China said Wednesday it will expel American journalists working for The New York Times, The Wall Street Journal and The Washington Post as part of countermeasures to the recent U.S. restrictions on Chinese media agencies and journalists.

It also demanded that in addition to those outlets, Voice of America and Time magazine provide information about their staff, finance, operation and real estate in China in writing.

The announcement, made by the Chinese Foreign Ministry in the early hours, came about two weeks after the U.S. State Department limited to 100 the number of Chinese journalists allowed to work in the United States for five Chinese state media outlets now designated as "foreign missions."

In response to the U.S. "expulsion in all but name," all U.S. citizens working for the three news organizations whose press credentials are due to expire within this year must notify the Foreign Ministry by Saturday and return their press cards within 10 days, the ministry said.

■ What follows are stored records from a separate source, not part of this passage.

Lemma awp_ret {A} (a : A) (Q : A + fault → W → list entry → Prop) w l :
  Q (inl a) w l → awp (mret a) Q w l.
Proof. done. Qed.
Lemma awp_throw {A} e (Q : A + fault → W → list entry → Prop) w l :
  Q (inr e) w l → awp (throw e) Q w l.
Proof. done. Qed.
Lemma awp_bind {A B} (m : aws W A) (f : A → aws W B) Q w l :
  awp m (λ r w l, match r with inl a => awp (f a) Q w l | inr e => Q (inr e) w l end) w l →
  awp (m ≫= f) Q w l.
Proof. unfold awp, mbind, aws_bind. by destruct (m (w, l)) as [[a|e] [w' l']]. Qed.
Lemma awp_require b e (Q : () + fault → W → list entry → Prop) w l :
  (b = true → Q (inl tt) w l) → (b = false → Q (inr e) w l) → awp (require b e) Q w l.
Proof. destruct b; intros H1 H2; [by apply H1|by apply H2]. Qed.
Lemma awp_pure {A} (r : res A) (Q : A + fault → W → list entry → Prop) w l :
  (∀ a, r = inl a → Q (inl a) w l) → (∀ e, r = inr e → Q (inr (PyError e)) w l) →
  awp (pure r) Q w l.
Proof. destruct r; intros H1 H2; [by apply H1|by apply H2]. Qed.
Lemma awp_perform c Q w l :
  (∀ r w', Q r w' (l ++ [(c, r)])) → awp (perform c) Q w l.
Proof. unfold awp, perform. cbn. intros HQ. destruct (aws_call w c) as [r w']. apply HQ. Qed.
Lemma awp_handle {A} (m : aws W A) h Q w l :
  awp m (λ r w l, match r with inl a => Q (inl a) w l | inr e => awp (h e) Q w l end) w l →
  awp (handle m h) Q w l.
Proof. unfold awp, handle. by destruct (m (w, l)) as [[a|e] [w' l']]. Qed.
Lemma awp_elim {A} (m : aws W A) (Q : A + fault → W → list entry → Prop) w l :
  awp m Q w l → Q (m (w, l)).1 (m (w, l)).2.1 (m (w, l)).2.2.
Proof. done. Qed.
Lemma awp_mono {A} (m : aws W A) (Q Q' : A + fault → W → list entry → Prop) w l :
  (∀ r w l, Q r w l → Q' r w l) → awp m Q w l → awp m Q' w l.
Proof. unfold awp. auto. Qed.
End awp.

Global Opaque awp.
(* ===== verification/RemediationAdmin.v ===== *)
(** services/remediation_admin.py: the owner's administration of the live
    remediation trust, the sandbox approval, and the preparation of a request
    for live execution. *)

From S2P Require Import Prelude.
From S2P Require Import Enums.
From S2P Require Import Rbac.
From S2P Require Import PyValue.
From S2P Require Import Models.
From S2P Require Import Sha256.
From S2P Require Import AiSafety.
From S2P Require Import Common.
From S2P Require Import Organizations.
From S2P Require Import RemediationActions.
From S2P Require AwsExecutor.
From S2P Require Import Remediation.
From Stdlib Require Import Ascii.
From stdpp Require Import list.

Module Acc := AWSAccount.

(** * Role ARNs *)

(** The characters of a role's path and name. *)
Definition role_char (c : ascii) : bool := is_alnum c || has_char c "+=,.@_/-".

Fixpoint all_chars (f : ascii → bool) (s : string) : bool :=
  match s with
  | EmptyString => true
  | String c s => f c && all_chars f s
  end.
(** A run keeps requests well-formed, whether the executor returns or raises. *)
Lemma keeps_execute settings actions (e : E) (factory : Settings → L) now o i lease :
  keeps J (execute settings actions e factory now o i lease).
Proof.
  intros s Hs. pose proof Hs as [Hc [[Hi Ha] Hf]].
  unfold execute, admitted. apply wp_bind, wp_bind, wp_executable; [done| |done].
  intros r f [(Hr & Hid & Ho) Hst _ _ _ _ _ _]. cbn [fst snd].
  assert (∀ ctx, wp (match invoke settings e factory (leased_by lease r) ctx with
    | inr e => raise e
    | inl result => record_result now o (leased_by lease r) result
    end) (λ _ s', both J s')
      (Sess (committed s) ((working s) <| DB.remediations ::= put (leased_by lease r) |>))) as Hrun.
  { intros ctx.
    assert (both J (Sess (committed s)
      ((working s) <| DB.remediations ::= put (leased_by lease r) |>))) as Hs'.
    { split; [done|]. by apply (follows_leased lease (working s) _ i r). }
    destruct (invoke _ _ _ _ _) as [res|ex] eqn:Hinv; [|by apply wp_raise].
    apply (wp_record_result d0); [done| |done| |done].
    - cbn. unfold put. apply lookup_insert_eq.
    - unfold invoke in Hinv.
      destruct ctx; [exact (executor_safe (E := L) _ _ _ _ _ _ _ Hinv)
                    |exact (executor_safe (E := E) _ _ _ _ _ _ _ Hinv)]. }
  apply wp_route; intros; try apply Hrun; done.
Qed.

(** The worker's step: it commits what the run left, also when it raised,
    since recording the failure of the job commits the session. *)
Definition work settings actions (e : E) (factory : Settings → L) now o i lease : txn DB () :=
  _ ← try_catch (r ← execute settings actions e factory now o i lease; mret (Some r))
        (λ _, mret None);
  commit.

Lemma keeps_work settings actions (e : E) (factory : Settings → L) now o i lease :
  keeps J (work settings actions e factory now o i lease).
Proof.
  unfold work. keeps_go. apply keeps_execute.
Qed.
End execution.

(** * The whole life *)

Section life.
(** The executors of the deployment. *)
Context {E L : Type} `{SafeExecutor E, SafeExecutor L}.

(** One step of any client or worker. *)
Inductive step : DB → DB → Prop :=
| step_propose g ag i now f u o d : step d (run (propose_remediation g ag i now f u o) d).2
| step_approve now i u o d : step d (run (approve_remediation now i u o) d).2
| step_reject now i reason u o d : step d (run (reject_remediation now i reason u o) d).2
| step_cancel now i u o d : step d (run (cancel_remediation now i u o) d).2
| step_prepare_live o i u d : step d (run (prepare_live_request o i u) d).2
| step_execute settings actions (e : E) (factory : Settings → L) now o i lease d :
    step d (run (work settings actions e factory now o i lease) d).2
| step_other d d' : DB.remediations d' = DB.remediations d → step d d'.

Lemma step_follows d d' : requests_ok d → step d d' → follows d d'.
Proof.
  intros Hok Hst. pose proof (follows_refl d Hok) as Hd.
  assert (∀ {A} (m : txn DB A), keeps (follows d) m → follows d (run m d).2) as Hrun.
  { intros A m Hm. by apply keeps_run. }
  destruct Hst; try (apply Hrun; clear Hrun).
  - apply keeps_propose.
  - unfold approve_remediation. keeps_go. apply keeps_approve.
  - unfold reject_remediation. keeps_go. apply keeps_reject.
  - unfold cancel_remediation. keeps_go. apply keeps_cancel.
  - apply keeps_prepare_live.
  - apply keeps_work.
  - by eapply follows_same.
Qed.

Lemma steps_follow d d' : requests_ok d → rtc step d d' → follows d d'.
Proof.
  intros Hok Hs. induction Hs as [d|d1 d2 d3 H12 H23 IH]; [by apply follows_refl|].
  pose proof (step_follows _ _ Hok H12) as Hf.
  eapply follows_trans; [exact Hf|]. apply IH, Hf.
Qed.
End life.

(** * Theorems *)

(** C4. The life of a remediation request.  Whatever clients and workers do, in
    any order and with any executors that keep their promise, every stored
    request keeps its CHECK constraints and unique indexes, its snapshot keeps
    the hash that was approved, attempts never exceed three, a live request is
    marked live in its snapshot, and no request is lost: it keeps its
    organization, account, finding, rule and action, its attempts only grow,
    and once it is rejected, cancelled, succeeded or failed it never changes
    again. *)
Theorem remediation_lifecycle {E L : Type} `{SafeExecutor E, SafeExecutor L} d d' :
  requests_ok d → rtc (step (E := E) (L := L)) d d' →
  requests_ok d'
  ∧ ∀ k r, DB.remediations d !! k = Some r →
      ∃ r', DB.remediations d' !! k = Some r' ∧ later r r'.
Proof. intros Hok Hs. exact (steps_follow _ _ Hok Hs). Qed.

Lemma wp_admitted {L : Type} `{RemediationExecutor L} settings actions (factory : Settings → L)
    o i lease Q s :
  index_ok (working s) →
  (∀ r f c s', gates settings actions o i (working s) r f →
     committed s' = committed s →
     DB.remediations (working s') = put (leased_by lease r) (DB.remediations (working s)) →
     match c with
     | Some ctx => live_gates settings (executor_key (factory settings)) o lease
                     (working s) r f ctx
                   ∧ RemediationActions.finding ctx = f
                   ∧ RemediationActions.request ctx = leased_by lease r
     | None => ¬ live r
     end → Q (Ret (leased_by lease r, c)) s') →
  (∀ e, Q (Raise e) s) →
  wp (admitted settings actions factory o i lease) Q s.
Proof.
  intros Hi HQ HE. unfold admitted. apply wp_bind, wp_executable; [done| |apply HE].
  intros r f Hg. apply wp_route; [intros c ???|intros ?|apply HE].
  - by apply (HQ r f (Some c)).
  - by apply (HQ r f None).
Qed.

(** C1. Live execution is gated.  In every state that clients and workers can
    reach from a well-formed one, the live executor is chosen only when all of
    this holds: the operator's three switches allow it; the request is
    approved, by somebody, with attempts left, and its stored snapshot, which
    declares live execution, is the one whose hash was approved; its action is
    allowlisted, for its rule and version, and is one of the two live actions;
    its finding is open in the same organization with the evidence the
    snapshot recorded; the account belongs to the organization, is approved as
    a sandbox and has its remediation role and external id; the asset is the
    one in the snapshot, unchanged; and no other lease holds the request.  A
    request that goes to the other executor is a dry run, and a refused one
    changes nothing. *)
Theorem live_execution_is_gated {E L : Type} `{SafeExecutor E, SafeExecutor L} d0 d
    settings actions (factory : Settings → L) o i lease :
  requests_ok d0 → rtc (step (E := E) (L := L)) d0 d →
  match run (admitted settings actions factory o i lease) d with
  | (Ret (r', Some ctx), _) =>
      ∃ r f, r' = leased_by lease r
      ∧ gates settings actions o i d r f
      ∧ live_gates settings (executor_key (factory settings)) o lease d r f ctx
      ∧ is_Some (Req.approved_by_user_id r)
      ∧ (0 <= Req.attempt_count r < MAX_EXECUTION_ATTEMPTS)%Z
      ∧ Req.action_key r ∈ LIVE_ACTIONS
      ∧ snapshot_has "execution_mode" "live_aws" (Req.request_snapshot_json r) = true
  | (Ret (r', None), _) =>
      ∃ r f, r' = leased_by lease r
      ∧ gates settings actions o i d r f ∧ Req.dry_run r = true
  | (Raise _, d') => d' = d
  end.
Proof.
  intros Hok Hs. pose proof (steps_follow _ _ Hok Hs) as [[Hi Ha] _].
  destruct (run _ d) as [out d'] eqn:Hrun. wp_run_in Hrun.
  apply wp_admitted; cbn; [done| |done]. intros r f c s' Hg _ _ Hc.
  pose proof (gt_request _ _ _ _ _ _ _ Hg) as (Hr & _ & _).
  pose proof (gt_status _ _ _ _ _ _ _ Hg) as Hst.
  pose proof (Ha _ _ Hr) as Hro. destruct c as [ctx|].
  - destruct Hc as (Hl & _ & _).
    destruct (ro_live _ Hro) as (_ & ? & ?); [apply Hl|].
    exists r, f. split_and!; try assumption; [reflexivity| | |].
    + apply Hro. by rewrite Hst.
    + by apply approved_attempts.
    + by apply approved_attempts.
  - exists r, f. split_and!; [reflexivity|assumption|]. by apply (ro_dry _ Hro).
Qed.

"They will not be allowed to continue working as journalists in the People's Republic of China, including its Hong Kong and Macau Special Administrative Regions," it added.

Nearly all the journalists working in China for the three major newspapers have press credentials that expire this year, according to The New York Times.

According to a statement by the Foreign Correspondents' Club of China, that includes at least 13 journalists, possible even more depending on how broadly the decision is implemented.

"There are no winners in the use of journalists as diplomatic pawns by the world's two pre-eminent economic powers," the statement said.

China said its "fundamental state policy of opening up (to the outside world) has not changed and will not change," adding that what it rejects is "ideological bias against China, fake news made in the name of press freedom, and breaches of ethics in journalism."

U.S. Secretary of State Mike Pompeo immediately condemned the Chinese measure, saying the Chinese state media outlets operating in the United States are part of China's propaganda machine, and that the Chinese action is not comparable to the one taken by the United States.

He also questioned China's attitude toward transparency.

"The Chinese will tell you they want more information and people to know about the country and yet they continue to take action like the one you see today where they deny the world the capacity to know what's really going on inside another country," Pompeo told a press conference in Washington.

China's Foreign Ministry denied such allegations at a regular press briefing in the afternoon, saying China has been transparent and responsible, especially in its reports of the current coronavirus outbreak.

If the U.S. continues to make "mistakes," China will be "forced to take further countermeasures," Foreign Ministry spokesman Geng Shuang added.

Nine foreign journalists have been expelled from China since 2013 while 13 correspondents have been given out truncated-term visas since the beginning of last year, the Foreign Correspondents' Club said in a statement.

Meanwhile, the U.S. decision earlier to cap Chinese journalists working for five entities including Xinhua News Agency and China Global Television Network effectively expelled 60 correspondents, according to the Chinese Foreign Ministry.

Tensions between the two countries have escalated quickly in recent years following a prolonged tit-for-tat trade war that has now spilled over to other issues including demonstrations in Hong Kong and the current coronavirus outbreak.

The Foreign Correspondents' Club in Hong Kong also expressed concern over the apparent interference from the Chinese government in Hong Kong's semiautonomous status.

Under the territory's mini-constitution known as the Basic Law, all decisions concerning employment visas for foreign nationals in Hong Kong, including journalists, are made independently by the local Immigration Department, it said in a statement. "If that system has changed, it would represent a serious erosion of the one country, two systems principle," the statement said.

The Basic Law stipulates that Hong Kong has autonomy over local affairs except national security and diplomacy, which fall under China's jurisdiction.

"Hong Kong is part of China, and China's decision on the countermeasures falls within the central government's purview over foreign affairs," the Hong Kong Office of the Commissioner of the Foreign Ministry said. "The allegation of 'interference from the Chinese government' in Hong Kong affairs is patently absurd."